The 10-year Treasury yield fell to 2.013% from 2.061% on Tuesday. It was up 1% for the month.

None of the 11 sectors of the S&P 500 were higher on the day. Energy shares had the smallest loss.

Consumer staples, materials and technology shares were the weakest sectors. Chip stocks were especially weak in response to weak guidance offered Tuesday by Advanced Micro Devices in its earnings report. AMD (NASDAQ:AMD) was down 10%. Dow component Intel (NASDAQ:INTC) fell 2.2%.

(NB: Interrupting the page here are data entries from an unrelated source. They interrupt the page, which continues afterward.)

(** * print_memory_stream.py: fetch and decode the Galactic Console memory stream

    A shallow embedding of [scripts/print_memory_stream.py] together with the
    properties its specification states.  The script is dynamically typed
    Python that talks to an externally supplied client library; the embedding
    therefore has three layers:

    - a universe [value] of the Python objects the script can meet (JSON-like
      data, bytes, and instances with an attribute table, that may also be
      callable or be a [dict] subclass);
    - an [environment] that stands for everything outside the script: the
      result of [import galactic_console_client], the behaviour of the
      callables of that library, and the codec registry;
    - the script's own functions, written against these.

    Library routines the script relies on ([base64.b64decode],
    [json.dumps], [bytes.decode], [argparse]) follow CPython 3.11. *)

From Stdlib Require Import String Ascii Bool Arith ZArith NArith Lia Zify List.
From Stdlib.Strings Require Import Byte.
From Stdlib Require Import DecimalString.
Import ListNotations.

Local Set Warnings "-register-all".

Local Open Scope N_scope.
Local Open Scope list_scope.

(** ** Text and bytes *)

(** A Python [str] is a sequence of code points; [bytes] a sequence of
    octets. *)
Definition pystr := list N.
Definition bytes := list byte.

Definition code_of_ascii (a : ascii) : N := N_of_ascii a.

(** [lit s] is the Python string literal whose characters are those of the
    (ASCII) Rocq string [s]. *)
Fixpoint lit (s : string) : pystr :=
  match s with
  | EmptyString => []
  | String a s' => code_of_ascii a :: lit s'
  end.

Nordstrom (NYSE:JWN) was a big winner on the day after The Wall Street Journal said members of the retailer's founding family are in the early stages of discussing a proposal to boost their roughly one-third stake to over 50%, citing people familiar with the matter.

Winners and Losers Among S&P 500 Stocks

Nordstrom, automotive parts maker Aptiv (NYSE:APTV) and utility Edison International (NYSE:EIX) were among the top S&P 500 stocks.

AMD, Maxim Integrated Products (NASDAQ:MXIM) and Micron Technology (NASDAQ:MU), all in the chip industry, were among the S&P 500 losers.